Is this again a bubble or a collection of many bubbles? Famous analyst Abheek Barman may not be wrong in saying that if earnings don’t grow as fast as share prices, the price to earnings (PE) multiple will bloat, setting us up for another crash.

Outsourcing: Boon or Bane for India

August 15, 2009 7 comments

Over last few years, business process outsourcing industry has grown tremendously. Outsourcing actually came to India long time back in eighties when many foreign airlines opened their back office centres in India. Huge difference between Indian National Rupee and US Dollar and cheap labour availability, who were willing to work in shifts (to provide 24 hours support to front office), prompted multinationals to come to India to increase their profit margin.

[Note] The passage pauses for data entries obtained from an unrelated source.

(* ===== verification/BTree.v ===== *)
(** [BTreeMap] as the list of its entries in the order of iteration. *)
From S2P Require Import Prelude.

Section btree.
Context {K V : Type} `{EqDecision K}.
Implicit Types (es : list (K * V)) (k : K) (v : V).

Fixpoint btree_get es k : option V :=
  match es with
  | [] => None
  | (k', v) :: es' => if decide (k' = k) then Some v else btree_get es' k
  end.

(** [BTreeMap::remove]. *)
Definition btree_remove es k : list (K * V) := filter (fun e => fst e <> k) es.

(** ** Lemmas *)

Lemma btree_get_None es k : btree_get es k = None <-> k ∉ es.*1.
Proof.
  induction es as [|[k' v] es IH]; cbn; [set_solver|].
  case_decide as Hk; [subst; set_solver|]. rewrite IH. set_solver.
Qed.

Lemma btree_get_Some es k v : NoDup es.*1 -> btree_get es k = Some v <-> (k, v) ∈ es.
Proof.
  induction es as [|[k' v'] es IH]; cbn; [set_solver|]. intros [Hni Hnd]%NoDup_cons.
  case_decide as Hk.
  - subst k'. split; [intros [= ->]; set_solver|]. intros [Heq|Hin]%elem_of_cons; [congruence|].
    exfalso. apply Hni, list_elem_of_fmap. by exists (k, v).
  - rewrite IH by done. rewrite elem_of_cons. split; [by right|]. intros [Heq|Hin]; [congruence|done].
Qed.

Lemma btree_get_perm es es' k : NoDup es.*1 -> es ≡ₚ es' -> btree_get es k = btree_get es' k.
Proof.
  intros Hnd Hp. assert (Hnd' : NoDup es'.*1) by (by rewrite <- Hp).
  destruct (btree_get es k) as [v|] eqn:Hg.
  - apply btree_get_Some in Hg; [|done]. symmetry. apply btree_get_Some; [done|]. by rewrite <- Hp.
  - apply btree_get_None in Hg. symmetry. apply btree_get_None. by rewrite <- Hp.
Qed.

Lemma btree_get_replace es k v k' :
  btree_get ((fun e => if decide (fst e = k) then (k, v) else e) <$> es) k' =
  if decide (k = k') then (fun _ => v) <$> btree_get es k else btree_get es k'.
Proof.
  induction es as [|[k1 v1] es IH]; cbn; [by case_decide|].
  destruct (decide (k1 = k)) as [->|Hne].
  - cbn. destruct (decide (k = k')) as [|Hne]; [done|]. done.
  - destruct (decide (k1 = k')) as [->|]; [by rewrite decide_False by congruence|]. apply IH.
Qed.

Lemma btree_remove_nodup es k : NoDup es.*1 -> NoDup (btree_remove es k).*1.
Proof. intros Hnd. eapply sublist_NoDup; [exact Hnd|]. apply fmap_sublist, sublist_filter. Qed.

Lemma btree_get_remove es k k' :
  btree_get (btree_remove es k) k' = if decide (k = k') then None else btree_get es k'.
Proof.
  unfold btree_remove. induction es as [|[k1 v1] es IH]; [by cbn; case_decide|].
  rewrite filter_cons. cbn [fst]. destruct (decide (k1 = k)) as [->|Hne].
  - rewrite decide_False by naive_solver. rewrite IH. cbn [btree_get].
    destruct (decide (k = k')); done.
  - rewrite decide_True by done. cbn [btree_get]. rewrite IH.
    destruct (decide (k1 = k')) as [->|]; [by rewrite decide_False by congruence|done].
Qed.

Context (cmp : K -> K -> comparison).

(** A new key goes in front of the first greater one. *)
Fixpoint btree_place es k v : list (K * V) :=
  match es with
  | [] => [(k, v)]
  | (k', v') :: es' =>
      match cmp k k' with Lt => (k, v) :: es | _ => (k', v') :: btree_place es' k v end
  end.

(** [BTreeMap::insert]: the value of a present key is replaced in place. *)
Definition btree_insert es k v : list (K * V) :=
  match btree_get es k with
  | Some _ => (fun e => if decide (fst e = k) then (k, v) else e) <$> es
  | None => btree_place es k v
  end.

Lemma btree_place_perm es k v : btree_place es k v ≡ₚ (k, v) :: es.
Proof.
  induction es as [|[k' v'] es IH]; cbn; [done|]. destruct (cmp k k'); try done.
  - rewrite IH. apply Permutation_swap.
  - rewrite IH. apply Permutation_swap.
Qed.

Lemma btree_insert_nodup es k v : NoDup es.*1 -> NoDup (btree_insert es k v).*1.
Proof.
  intros Hnd. unfold btree_insert. destruct (btree_get es k) as [v'|] eqn:Hg.
  - rewrite <- list_fmap_compose. cut ((fst ∘ fun e : K * V => if decide (e.1 = k) then (k, v) else e) <$> es =
      es.*1); [by intros ->|]. apply list_fmap_ext. intros i e _. cbn. case_decide; [by subst|done].
  - rewrite btree_place_perm. cbn. apply NoDup_cons. split; [by apply btree_get_None|done].
Qed.

Lemma btree_get_insert es k v k' :
  NoDup es.*1 -> btree_get (btree_insert es k v) k' = if decide (k = k') then Some v else btree_get es k'.
Proof.
  intros Hnd. unfold btree_insert. destruct (btree_get es k) as [v'|] eqn:Hg.
  - rewrite btree_get_replace, Hg. done.
  - rewrite (btree_get_perm _ ((k, v) :: es)); [done| |apply btree_place_perm].
    rewrite btree_place_perm. cbn. apply NoDup_cons. split; [by apply btree_get_None|done].
Qed.
End btree.
(* ===== verification/Seed.v ===== *)
(** accounts/seed.rs: the search for an account seed, single-threaded and with
    worker threads that share a stop flag and a channel. *)
From S2P Require Import Prelude Interfaces Types Reference AccountIds.
Local Open Scope Z_scope.

(** What calls the search has its fuel: [None] when it ran out. *)
Definition try_ {E A B} (r : res E A) (k : A -> option (res E B)) : option (res E B) :=
  match r with
  | Ok x => k x
  | Err e => Some (Err e)
  | Panic => Some Panic
  end.
Notation "x ←? r ; k" := (try_ r (fun x => k)) (at level 20, r at level 100, k at level 200, only parsing).

Section seed.
Context `{F : Field} {C : Crypto} {AS : Assembly} {FE : Features}.

(** The first word: the 32 bytes cut in chunks of eight. *)
Definition initial_seed (init_seed : list Z) : Word :=
  let chunk i := Felt_new (from_le_bytes (take 8 (drop (8 * i) init_seed))) in
  mkWord (chunk 0%nat) (chunk 1%nat) (chunk 2%nat) (chunk 3%nat).

(** The test in the loop: the digest has the required work, its first element is
    an identifier, and the identifier has the requested metadata. *)
Definition seed_matches (account_type_ : AccountType) (storage_type_ : AccountStorageType)
    (digest : Digest) : res Empty_set bool :=
  match validate_seed_digest digest with
  | Ok _ =>
      match try_from_felt (w0 digest) with
      | Ok account_id =>
          t ← account_type account_id;
          if decide (t = account_type_)
          then s ← storage_type account_id; Ok (bool_decide (s = storage_type_))
          else Ok false
      | Err _ => Ok false
      | Panic => Panic
      end
  | Err _ => Ok false
  | Panic => Panic
  end.

Section search.
Context (account_type_ : AccountType) (storage_type_ : AccountStorageType)
  (code_root storage_root : Digest).

(** The loop; [None] when [fuel] iterations did not end it. *)
Fixpoint seed_loop (fuel : nat) (current_seed : Word) (current_digest : Digest)
    : option (res AccountError Word) :=
  match fuel with
  | O => None
  | S fuel' =>
      match seed_matches account_type_ storage_type_ current_digest with
      | Ok true => Some (Ok current_seed)
      | Ok false =>
          let current_seed := current_digest in
          seed_loop fuel' current_seed (compute_digest current_seed code_root storage_root)
      | _ => Some Panic
      end
  end.

Definition get_account_seed_single (fuel : nat) (init_seed : list Z)
    : option (res AccountError Word) :=
  let current_seed := initial_seed init_seed in
  seed_loop fuel current_seed (compute_digest current_seed code_root storage_root).

(** ** The concurrent search

    A worker runs [get_account_seed_inner]; its counter is an [i32] (the type of
    the literal [0]), so it overflows after 2^31 - 1 iterations. *)
Inductive status := Running | Returned | Panicked.

Record worker := mkWorker {
  wk_seed : Word; wk_digest : Digest; wk_count : Z; wk_status : status }.

Context `{B : Build}.

Definition spawn (init_seed : list Z) : worker :=
  let current_seed := initial_seed init_seed in
  mkWorker current_seed (compute_digest current_seed code_root storage_root) 0 Running.

(** One iteration of the loop of [get_account_seed_inner], with the value the read
    of the stop flag gives; the second component is the message sent. *)
Definition worker_iteration (stop : bool) (w : worker) : worker * list (Digest * Word) :=
  let finish st := mkWorker (wk_seed w) (wk_digest w) (wk_count w) st in
  match sadd_w (E := Empty_set) 32 (wk_count w) 1 with
  | Ok count =>
      if bool_decide (Z.rem count 500000 = 0) && stop then (finish Returned, [])
      else
        match seed_matches account_type_ storage_type_ (wk_digest w) with
        | Ok true => (finish Returned, [(wk_digest w, wk_seed w)])
        | Ok false =>
            let current_seed := wk_digest w in
            (mkWorker current_seed (compute_digest current_seed code_root storage_root)
               count Running, [])
        | _ => (finish Panicked, [])
        end
  | _ => (finish Panicked, [])
  end.

(** What the calling thread has done: nothing, received, raised the flag and returned. *)
Inductive caller := Waiting | Received (msg : Digest * Word) | Done (seed : Word).

Record search_state := mkSearch {
  ss_workers : list worker;
  ss_channel : list (Digest * Word);
  ss_stop : bool;
  ss_caller : caller }.

(** [get_account_seed] after its spawning loop: thread [i] starts from the first
    byte plus [i as u8], wrapping. *)
Definition search_init (thread_count : nat) (init_seed : list Z) : search_state :=
  let seed_of i := alter (fun b => (b + Z.of_nat i mod 256) mod 256) 0%nat init_seed in
  mkSearch ((fun i => spawn (seed_of i)) <$> seq 0 thread_count) [] false Waiting.

(** The steps of the threads, interleaved in any order. *)
Inductive search_step : search_state -> search_state -> Prop :=
| step_worker ws ch stop cl i w w' msgs :
    ws !! i = Some w -> wk_status w = Running ->
    worker_iteration stop w = (w', msgs) ->
    search_step (mkSearch ws ch stop cl) (mkSearch (<[i := w']> ws) (ch ++ msgs) stop cl)
| step_recv ws msg ch stop :
    search_step (mkSearch ws (msg :: ch) stop Waiting) (mkSearch ws ch stop (Received msg))
| step_stop ws ch stop digest seed :
    search_step (mkSearch ws ch stop (Received (digest, seed)))
                (mkSearch ws ch true (Done seed)).
End search.

(** [AccountId::new_dummy], an identifier for tests. *)
Definition new_dummy {E} (fuel : nat) (init_seed : list Z) (account_type_ : AccountType) : option (res E AccountId) :=
  let code_root := EMPTY_WORD in
  let storage_root := EMPTY_WORD in
  seed ← get_account_seed_single account_type_ OnChain code_root storage_root fuel init_seed;
  Some (seed ← expect_ok seed; expect_ok (AccountId_new seed code_root storage_root)).
End seed.
Arguments worker {_}.
Arguments search_state {_}.
Arguments caller {_}.
Lemma fungible_try_from_ok w x :
  fungible_try_from w = Ok x <-> fungible_valid x /\ asset_word (Fungible x) = w.
Proof.
  destruct w as [v0 v1 v2 v3]. unfold fungible_try_from, fungible_valid. cbn. pose proof MAX_AMOUNT_lt.
  case_decide as Hz; [split; [done|]; intros [_ Hw]; naive_solver|].
  simplify_eq. rewrite bind_ok. split.
  - intros (id & Hid & Hx). apply map_err_ok, try_from_felt_ok_iff in Hid as [-> Hid].
    apply fungible_new_ok in Hx as (-> & Ht & Ha). cbn.
    rewrite Felt_new_as_int. split_and!; try done. apply as_int_range.
  - intros [(Hid & Ht & Ha) Hw]. simplify_eq. exists (fa_faucet_id x).
    rewrite map_err_ok, (try_from_felt_valid _ Hid), as_int_new_small, fungible_new_ok by lia.
    destruct x; cbn in *. split_and!; (done || lia).
Qed.

Lemma non_fungible_try_from_ok w x :
  non_fungible_try_from w = Ok x <->
  x = mkNonFungibleAsset w /\ AccountId_valid (mkAccountId (w1 w)) /\
  type_of_id (mkAccountId (w1 w)) = NonFungibleFaucet.
Proof.
  unfold non_fungible_try_from, non_fungible_validate. rewrite bind_ok. cbn. split.
  - intros ([] & Hv & Hx). inv_res. rename x0 into id.
    apply try_from_felt_ok_iff in H as [-> Hid].
    rewrite account_type_total in H0. injection H0 as <-. by case_decide.
  - intros (-> & Hid & Ht). exists tt. split; [|done].
    rewrite (try_from_felt_valid (mkAccountId (w1 w)) Hid). cbn. rewrite account_type_total. cbn.
    rewrite decide_False; [done|]. naive_solver.
Qed.

(** Decoding accepts exactly the words of valid assets. *)
Lemma asset_try_from_ok w a : asset_try_from w = Ok a <-> asset_valid a /\ asset_word a = w.
Proof.
  unfold asset_try_from. rewrite is_not_a_non_fungible_testbit.
  destruct (Z.testbit (as_int (w3 w)) 61) eqn:Hb; rewrite res_map_ok.
  - split.
    + intros (x & Hx & <-). by apply fungible_try_from_ok in Hx.
    + intros [Hv Hw]. destruct a as [x|x].
      * exists x. by rewrite fungible_try_from_ok.
      * cbn in *. subst w. destruct Hv as (_ & _ & Hb'). congruence.
  - split.
    + intros (x & Hx & <-). apply non_fungible_try_from_ok in Hx as (-> & ? & ?). done.
    + intros [Hv Hw]. destruct a as [x|x].
      * cbn in *. subst w. destruct Hv as (_ & Ht & _).
        apply fungible_faucet_testbit in Ht. cbn in Hb. congruence.
      * exists x. cbn in *. subst w. rewrite non_fungible_try_from_ok.
        destruct Hv as (? & ? & ?). by destruct x.
Qed.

Outsourcing flourished in India as it realised India’s needs also. Increasing population, poverty and unemployment have always been long lasting issues for the biggest democracy of the world. Limited government jobs and fistful of companies in India were not sufficient enough to create ample job opportunities. Outsourcing came as a big relief to India. Good number of jobs was created. Indian foreign reserve started increasing providing a boost to economy. People who could not continue their studies after 12th standard, were also able to earn decent money, which was a mirage earlier. Once upon a time, educated people were wandering on streets, now even 12th standard pass out was able to sustain a decent life style. I could remember, when we were kids, we were often told to study hard by our parents and become IAS or other government servant. With each passing year, qualifying a government service, even upper divisional clerk or lower divisional clerk, became increasingly tougher. Probably population, with limited resources and slow economy growth were the reason behind that. In that scenario, outsourcing was nothing less than a boon for India.

But then, anything good comes at a cost. I do not know if I am qualified enough to pass such comments, but my expressions are the outcome of what I have observed and studied on outsourcing and Indian economy.

Many people have written on the cultural shock that Indian society has received with the advent of outsourcing. Youth is moving away from our culture and values.. blah blah. I won’t get into that, rather I would like to draw attention to the gradual intellectual incapability and complacency creeping into the youth of the nation.

Based on my professional experience, I can say that only left over work comes to Indian software industry, which is labour intensive and does not require brain (with few exeptions as well), for example data entry, software testing etc. If I try to draw an analogy between software development works and constructing a multi-story building, the architecture, foundation and design part take place in US or Europe, the finishing or patching part comes to India. We paint a wall or do toilet/kitchen fittings, or if a wall was erected wrong and demolishing the wall and re-erecting would cost more there, then it would be sent to us. This is absolutely my understanding; please correct me if I am wrong. Such kind of work limits the learning curve as we do not get the exposure of high end work, which ends at the point where outsourcing starts. Over to that, today’s youth tastes money right after 12th standard while working in call centres. This is the time when youth passes through the transition phase of life. Instant money, with malls and pubs around, are enough to drift him away from long term goals and ambitions in life. Many a time it has been seen, that student intentionally left school after 12th standard as they found good source of income in call centres. In future India can witness huge number of school dropouts which would in turn affect Indian economy in many ways.

This outsourcing could be a big bubble in the making, which could shatter Indian economy in coming years, probably 10 years or 20 years or even after that.